Met het onderscheiden van verschillen en het op na houden van voorkeuren is er nog bijna niets mis! De beproeving begint pas dan, wanneer wij met dit kosmisch ingebed vaststaand feit moeten dealen. De Surinaamse ‘bromtji djari’ is mooi, maar zoals alles is ook zij dubbel.
Ik heb er vaker op gewezen dat het eten van roti door creolen, het huwelijk tussen een javaanse en een boslandcreool en een synagoge naast een moskee, in feite absoluut niets hoeft te zeggen over hoe Surinamers over Surinamers onderling denken en achter elkanders rug handelen. Ik wil in deze ook verwijzen naar mijn artikel: Stef Blok “failed state” door Islamitische telescoop d.d. 26 juli 2018 in Dagblad Suriname.
Telkenmale wordt structureel overduidelijk feitelijk aangetoond, dat Surinamers nog een hele lange en complexe route moeten volgen om bij benadering tot het woord natievorming te geraken. Deze route wordt vooral bemoeilijkt door onder andere mensen die getraumatiseerd zijn geraakt door een of ander voorval dan wel issue met personen c.q. instituties die niet tot hun groep/ras behoren.

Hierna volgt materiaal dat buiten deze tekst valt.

(* ===== verification/MountOnFile.v ===== *)
(** * Checking and mounting on the file-backed drive

    The properties of [MountSpec] at a concrete cartridge: both partitions have a label and,
    behind it, one index. *)

From S2P Require Import Prelude Errors TapeOps FileDebug FileDebugOk FileDebugSpec.
From S2P Require Import TapeDev TapeDevSpec Append Coherency TapeOnFile Volume VolumeSpec VolumeOnFile FsRaw FsRawReadSpec IndexReadSpec IndexRoundTrip IndexOnFile.
From S2P Require Import Extents FsTree FsOps FsHistory IndexRead XmlLib TapeLoad FileDebugLoad Label LabelSpec LabelOnFile CheckMedium Mount MountSpec.
Open Scope Z_scope.

(** ** The directory of a medium *)

Definition file_of (r : tape_record) : Z * list Z :=
  match r with Data bs => (SUFFIX_RECORD, bs) | Filemark => (SUFFIX_FILEMARK, []) end.

Fixpoint partition_files (p i : Z) (l : list tape_record) (fs : gmap (Z * Z * Z) (list Z)) : gmap (Z * Z * Z) (list Z) :=
  match l with
  | [] => <[(p, i, SUFFIX_EOD) := []]> fs
  | r :: l => <[(p, i, (file_of r).1) := (file_of r).2]> (partition_files p (i + 1) l fs)
  end.

Definition medium_files (m : medium) : gmap (Z * Z * Z) (list Z) :=
  partition_files 0 0 (part0 m) (partition_files 1 0 (part1 m) ∅).

Lemma partition_files_elsewhere p q i l fs j x :
  p <> q -> partition_files p i l fs !! (q, j, x) = fs !! (q, j, x).
Proof.
  intros Hne. revert i. induction l as [|r l IH]; intros i; cbn [partition_files]; rewrite lookup_insert_ne by congruence; [done|apply IH].
Qed.

Lemma partition_files_holds p i l fs j x :
  0 <= i -> (forall k y, fs !! (p, k, y) = None) -> partition_files p i l fs !! (p, j, x) = expected l (j - i) x.
Proof.
  intros Hi Hfs. revert i Hi. induction l as [|r l IH]; intros i Hi; cbn [partition_files].
  - destruct (Z.eq_dec j i) as [-> |Hj].
    + rewrite Z.sub_diag. change 0 with (Z.of_nat (length (@nil tape_record))). rewrite expected_eod.
      destruct (Z.eqb_spec x SUFFIX_EOD) as [-> |]; [by rewrite lookup_insert_eq|].
      by rewrite lookup_insert_ne by congruence.
    + rewrite lookup_insert_ne by congruence. rewrite Hfs. unfold expected. destruct (_ <? 0); [done|].
      rewrite (proj2 (Z.eqb_neq _ _)) by (cbn; lia). by rewrite lookup_nil.
  - destruct (Z.eq_dec j i) as [-> |Hj].
    + rewrite Z.sub_diag. rewrite (expected_record _ _ _ r) by done.
      assert (Hnext : partition_files p (i + 1) l fs !! (p, i, x) = None).
      { rewrite IH by lia. unfold expected. by rewrite (proj2 (Z.ltb_lt _ _)) by lia. }
      destruct r as [bs|]; cbn [file_of fst snd record_file].
      * destruct (Z.eqb_spec x SUFFIX_RECORD) as [-> |]; [by rewrite lookup_insert_eq|]. by rewrite lookup_insert_ne by congruence.
      * destruct (Z.eqb_spec x SUFFIX_FILEMARK) as [-> |]; [by rewrite lookup_insert_eq|]. by rewrite lookup_insert_ne by congruence.
    + rewrite lookup_insert_ne by congruence. rewrite IH by lia. unfold expected.
      destruct (Z.ltb_spec (j - i) 0) as [Hn|Hn]; [by rewrite (proj2 (Z.ltb_lt _ _)) by lia|].
      rewrite (proj2 (Z.ltb_ge _ _)) by lia. cbn [length]. rewrite Nat2Z.inj_succ.
      destruct (Z.eqb_spec (j - i) (Z.succ (Z.of_nat (length l)))) as [He|He]; [by rewrite (proj2 (Z.eqb_eq _ _)) by lia|].
      rewrite (proj2 (Z.eqb_neq _ _)) by lia. replace (Z.to_nat (j - i)) with (S (Z.to_nat (j - (i + 1)))) by lia. done.
Qed.

(** A drive whose directory is that of [m] *)
Lemma drive_at s m pos :
  files s = medium_files m -> ready s = true -> FileDebug.max_block_size s < 2 ^ 31 ->
  eod s = (Z.of_nat (length (part0 m)), Z.of_nat (length (part1 m))) ->
  FileDebug.last_block s = (u64 (Z.of_nat (length (part0 m)) - 1), u64 (Z.of_nat (length (part1 m)) - 1)) ->
  valid_part (cur_part s) -> 0 <= cur_block s <= eod_at m (cur_part s) ->
  Z.of_nat (length (part0 m)) < 2 ^ 63 -> Z.of_nat (length (part1 m)) < 2 ^ 63 ->
  partition pos = cur_part s -> block pos = cur_block s ->
  filedebug_at s m pos.
Proof.
  intros Hf Hr Hm He Hl Hv Hb H0 H1 Hp Hpb. split; [done|]. split; [done|]. split.
  { split; [|rewrite He, Hl; done]. intros j x. rewrite Hf. unfold medium_files. rewrite partition_files_holds; [by rewrite Z.sub_0_r|done|].
    intros k y. rewrite partition_files_elsewhere by done. by rewrite lookup_empty. }
  split; [|destruct Hb; by split_and!].
  split; [|rewrite He, Hl; done]. intros j x. rewrite Hf. unfold medium_files. rewrite partition_files_elsewhere by done.
  rewrite partition_files_holds; [by rewrite Z.sub_0_r|done|]. intros k y. by rewrite lookup_empty.
Qed.

(** ** The cartridge *)

Definition ip_doc : list Z := [1].
Definition dp_doc : list Z := [2].

Definition cartridge_part (partition : Z) (doc : list Z) : list tape_record :=
  label_records (label labels_volume) (labels_doc partition) ++ [Filemark; Data doc; Filemark].

(** The data partition is the first one. *)
Definition cartridge : medium := {| part0 := cartridge_part 0 dp_doc; part1 := cartridge_part 1 ip_doc |}.

Definition cartridge_drive : filedebug_data := filedebug_open (medium_files cartridge) ∅.

Definition at_block (q b : Z) : tape_offset := {| off_partition := q; off_block := b |}.

Definition cartridge_index (gen : Z) (self back : tape_offset) : ltfs_index :=
  {| idx_creator := cstr "ltfs"; idx_vol_uuid := vol_uuid (label labels_volume); generation := gen; mod_time := (0, 0);
     selfptr := self; backptr := back; dirty := false; atime_dirty := false; use_atime := true;
     idx_version := LTFS_INDEX_VERSION |}.

Definition dp_index (gen : Z) : ltfs_index := cartridge_index gen (at_block 98 5) (at_block 0 0).
Definition ip_index (gen : Z) (back : tape_offset) : ltfs_index := cartridge_index gen (at_block 97 5) back.

(** A parser of the two documents *)
Definition two_readers (ip dp : ltfs_index) : xml_reader :=
  {| next_request := fun _ => Some 5;
     parse := fun bytes failed =>
       {| p_ret := if (bool_decide (bytes = ip_doc) || bool_decide (bytes = dp_doc)) && negb failed then 0 else -1;
          p_index := if bool_decide (bytes = dp_doc) then dp else ip; p_symerr_count := 0 |} |}.

Definition no_cap : tc_remaining_cap := {| remaining_p0 := 0; remaining_p1 := 0; max_p0 := 0; max_p1 := 0 |}.
Definition no_param : tc_drive_param := {| max_blksize := 0; param_write_protect := false; logical_write_protect := false |}.

(** A volume that has not been mounted, and its cartridge, not loaded *)
Definition unmounted : mount filedebug_data :=
  {| tree := tree0; volume := set_device (set_backend no_position cartridge_drive labelled_device) (set_label label_alloc labels_volume) |}.

Definition started : option ((Z + Z) * mount filedebug_data) :=
  ltfs_start_mount filedebug_handler filedebug_load_handler None labels_xmem no_cap no_param 5 [] unmounted.

Definition started_mount : mount filedebug_data :=
  match started with Some (_, m) => m | None => unmounted end.

Definition started_label : ltfs_label := Eval vm_compute in label (volume started_mount).

Lemma started_ok : started = Some (inr 0, started_mount).
Proof.
  assert (E : match started with Some (inr r, _) => r =? 0 | _ => false end = true) by (vm_compute; reflexivity).
  unfold started_mount. destruct started as [[[e|r] m]|]; [done| |done]. by rewrite (proj1 (Z.eqb_eq _ _) E).
Qed.

Lemma started_labelled : label (volume started_mount) = started_label.
Proof. vm_compute. reflexivity. Qed.

Lemma started_at : dev_at (tape_at := filedebug_at) (device (volume started_mount)) cartridge.
Proof.
  apply drive_at; [vm_compute; reflexivity..|by right| | | | |].
  all: vm_compute; try reflexivity; split; discriminate.
Qed.

Lemma started_label_ok : label_ok (volume started_mount).
Proof. split; rewrite ?started_labelled; vm_compute; try (by left); try (split; reflexivity); discriminate. Qed.

Lemma started_ids : ids_positive (volume started_mount).
Proof. unfold ids_positive, ltfs_ip_id, ltfs_dp_id. rewrite started_labelled. done. Qed.

Lemma started_ip : ltfs_ip_id (volume started_mount) = 97.
Proof. unfold ltfs_ip_id. by rewrite started_labelled. Qed.

Lemma started_dp : ltfs_dp_id (volume started_mount) = 98.
Proof. unfold ltfs_dp_id. by rewrite started_labelled. Qed.

(** One of the two documents, behind the label of its partition *)
Lemma one_block doc x : doc = [x] -> blocks_of 16 doc [doc].
Proof.
  intros ->. split; [done|]. exists [], [[x]]. split; [done|]. split; [by apply List.Forall_nil|].
  right. exists [x]. split; [done|cbn; lia].
Qed.

Lemma cartridge_ends ip dp partition idx doc :
  partition = 97 /\ idx = ip /\ doc = ip_doc \/ partition = 98 /\ idx = dp /\ doc = dp_doc ->
  selfptr idx = at_block partition 5 -> idx_vol_uuid idx = vol_uuid started_label -> dirty idx = false ->
  backptr_ok partition 4 (volume started_mount) (backptr idx) ->
  index_on_tape (two_readers ip dp) 20 [] (volume started_mount) cartridge partition idx.
Proof.
  intros Hwhich Hself Huuid Hdirty Hback.
  assert (Hpart : part_of cartridge (ltfs_part_id2num partition (volume started_mount))
                  = cartridge_part (ltfs_part_id2num partition (volume started_mount)) doc
                  /\ exists x, doc = [x]).
  { unfold ltfs_part_id2num. rewrite started_labelled. destruct Hwhich as [(-> & _ & ->)|(-> & _ & ->)]; (split; [done|by eexists]). }
  destruct Hpart as [Hpart [x Hx]]. split.
  - rewrite Hpart. eexists _, [doc], doc. split; [reflexivity|]. rewrite Hself. split; [done|].
    rewrite started_labelled. split; [by apply (one_block doc x)|]. split; [subst doc; cbn; lia|].
    assert (Hreads : reads_document doc (two_readers ip dp)) by (split; [by exists 5|]; intros y n [= <-]; lia).
    split; [exact Hreads|]. split; [by left|].
    destruct Hwhich as [(-> & -> & ->)|(-> & -> & ->)]; vm_compute; reflexivity.
  - by rewrite Hself.
  - by rewrite Hself.
  - rewrite started_labelled, Huuid. by vm_compute.
  - by rewrite Hself.
  - done.
Qed.

Lemma filedebug_eod_status part d m pos :
  filedebug_at d m pos -> filedebug_at (op_get_eod_status filedebug_load_handler part d).2 m pos.
Proof. done. Qed.

Lemma filedebug_not_worm w d m pos :
  filedebug_at d m pos ->
  let '(ret, is_worm, d') := op_get_worm_status filedebug_load_handler w d in filedebug_at d' m pos /\ (ret =? 0) && is_worm = false.
Proof. done. Qed.

(** ** The witnesses *)

Definition sample_tree (self : tape_offset) : fs_state := tree3.

(** The index partition points to the index of the data partition; the cartridge memory
    has nothing to say. *)
Definition last_ip : ltfs_index := ip_index 2 (at_block 98 5).
Definition last_dp : ltfs_index := dp_index 1.

Definition mount_opts : mount_options := {| skip_eod_check := false; ignore_wrong_version := false; traverse_forward := false |}.

Lemma mount_consistent_witness : exists vol',
  ltfs_mount filedebug_handler filedebug_load_handler None (two_readers last_ip last_dp) no_split sample_tree (fun _ => sample_xml)
    no_mam labels_xmem no_cap no_param 5 20 mount_opts (7, 0) [] false false false false 0 unmounted
  = Some (0, {| tree := tree3; volume := vol' |})
  /\ mounted_at (tape_at := filedebug_at) last_ip cartridge (volume started_mount) vol'.
Proof.
  destruct (mount_consistent filedebug_handler None filedebug_tape_reliable (two_readers last_ip last_dp) no_split sample_tree
    (fun _ => sample_xml) no_mam 5 20 false (7, 0) [] ltac:(lia) filedebug_load_handler labels_xmem no_cap no_param mount_opts eq_refl
    filedebug_eod_status filedebug_not_worm unmounted started_mount 0 cartridge last_ip last_dp false false false false 0
    started_ok started_label_ok started_ids started_at) as (vol' & Hrun & Hat & _).
  - rewrite started_ip. apply (cartridge_ends _ _ _ _ ip_doc); [by left|done..|]. right. rewrite started_dp. split_and!; cbn; lia.
  - rewrite started_dp. apply (cartridge_ends _ _ _ _ dp_doc); [by right|done..|]. by left.
  - split; [cbn; lia|done].
  - right. vm_compute. discriminate.
  - unfold mam_current. match goal with |- context [read_mam ?o ?j ?v] =>
      assert (Hv : version (ip_coh (read_mam o j v).2) = 0) by (vm_compute; reflexivity); destruct (read_mam o j v) as [vcr v'] end.
    intros Hne. destruct (Hne Hv).
  - by left.
  - exists vol'. split; [exact Hrun|exact Hat].
Defined.

(** The index partition has the first index only. *)
Definition old_ip : ltfs_index := ip_index 1 (at_block 0 0).
Definition new_dp : ltfs_index := cartridge_index 2 (at_block 98 5) (at_block 0 0).

Definition check_cartridge (fix_ : bool) :=
  ltfs_check_medium filedebug_handler None (two_readers old_ip new_dp) no_split sample_tree (fun _ => sample_xml) no_mam 5 20 false
    (7, 0) [] fix_ false false false started_mount.

Lemma check_cartridge_returns : fst <$> check_cartridge true = Some 0.
Proof. vm_compute. reflexivity. Qed.

Lemma returned {A B} (o : option (A * B)) (x y : A) (m : B) : o = Some (x, m) -> fst <$> o = Some y -> x = y.
Proof. intros -> H. by injection H. Qed.

Lemma check_medium_recovers_witness :
  (exists m', check_cartridge false = Some (- LTFS_INCONSISTENT, m'))
  /\ exists m' blocks, check_cartridge true = Some (0, m')
     /\ dev_at (tape_at := filedebug_at) (device (volume m')) (write_at 1 4 (Filemark :: (Data <$> blocks) ++ [Filemark]) cartridge)
     /\ generation (index (volume m')) = 3.
Proof.
  destruct (check_medium_recovers filedebug_handler None filedebug_tape_reliable (two_readers old_ip new_dp) no_split sample_tree
    (fun _ => sample_xml) no_mam 5 20 false (7, 0) [] ltac:(lia) no_mam_ok started_mount cartridge old_ip new_dp
    false false false (0, 0) started_label_ok started_ids started_at) as [[m1 [H1 _]] (vol3 & ret & m2 & _ & _ & _ & Hl3 & _ & H2 & _ & Hok)].
  - rewrite started_ip. apply (cartridge_ends _ _ _ _ ip_doc); [by left|done..|]. by left.
  - rewrite started_dp. apply (cartridge_ends _ _ _ _ dp_doc); [by right|done..|]. by left.
  - split; [cbn; lia|]. left. cbn. lia.
  - vm_compute. reflexivity.
  - vm_compute. discriminate.
  - exists 1000. split; [intros idx; vm_compute; discriminate|]. intros p [-> | ->]; vm_compute; reflexivity.
  - split; [by exists m1|].
    pose proof (returned (check_cartridge true) ret 0 m2 H2 check_cartridge_returns) as Hret.
    subst ret.
    destruct (Hok eq_refl (document_not_lost filedebug_handler _ filedebug_no_reset _ _ _ _ Hl3)) as (blocks & _ & Hat & Hidx & _). exists m2, blocks. split; [exact H2|]. split; [exact Hat|].
    by rewrite Hidx.
Defined.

Ook bestaan er subtielere vormen die zich hebben weten te groeperen in politieke partijen. Wij denken bijvoorbeeld aan het politiek clubje van zwaar gefrustreerde ingenieurs die dankzij Nederland kennis mochten vergaren en deze nooit ten bate hebben weten te gebruiken voor Suriname. Tot nog toe niets ernstigs aan de hand, dan wel de typische broodnodige Surinaamse sensatie (als dekmantel), waarbij anderen er wel bij varen. Politici, religieuze leiders en andere organisaties die pretenderen de ‘bromtji djari’ te koesteren, zwijgen altijd wanneer zij niet moeten zwijgen. Helaas! Gelukkig kennen wij onze burgerplicht naar onze ‘bromtji djari’.
Het verhaal begint een diepere dimensie te krijgen, wanneer invloedrijke mensen (het maakt dan effe niet uit voor de brede groep mensen, hoe dezen aan die invloed zijn gekomen) zich ongelukkigerwijze gaan wagen aan irrationele, destructieve en ongenuanceerde uitspraken.
De vicepresident van de Republiek Suriname, Zijne Excellentie Ronnie Brunswijk, MBA, heeft op 10 oktober 2021 (Marrondag) een serieuze oproep gedaan aan de ‘fotto nengre’ (stadscreolen) en de ‘bush nengre’ (binnenlandse creolen) om zich te bundelen, waarbij de vicepresident hun verzekerde dat hij altijd direct achter hen staat (“…alla sa ai go over deng blaka mang me ai djompo gi deng…”) en stelt dat dit een kans voor hun is. Deze oproep wordt gedaan door de vicepresident van een zeer multiculturele en uiterst diverse pluriforme samenleving, waar ook de wereld naar keek/kijkt?
Je hoeft geen professor te zijn om te begrijpen dat deze uitspraak niet past in de hedendaagse geciviliseerde wereld c.q. gedigitaliseerd tijdperk anno 2021, waarbij alle grenzen en poorten van de wereld voor iedereen die ontwikkeling wil brengen worden opengetrokken. Derhalve verdient deze, van elke ratio gespeende en voor zichzelf sprekende, uitspraak van de vicepresident het niet om door mij te worden becommentarieerd.
De president van de Republiek Suriname, Zijne Excellentie Chandrikapersad Santokhi, heeft van meet af aan gesteld dat er onder andere transparantie, eenheid in beleid en bestuur is. Indien deze regering nog serieus genomen wil worden (ook door andere landen …) met de ‘bromtji djari’ sage; dan dient de president van de Republiek Suriname, Zijne Excellentie Chandrikapersad Santokhi, terstond een ernstige reprimande hiervoor te geven aan de vicepresident, Ronnie Brunswijk, waarbij zowel president Santokhi als vicepresident Brunswijk serieuze en welgemeende excuses hiervoor maken aan het Surinaamse volk. Dit, omdat wij, het volk, er geen nood aan hebben om ons te verenigen in hokjes: WIJ zijn de BROMTJI DJARI!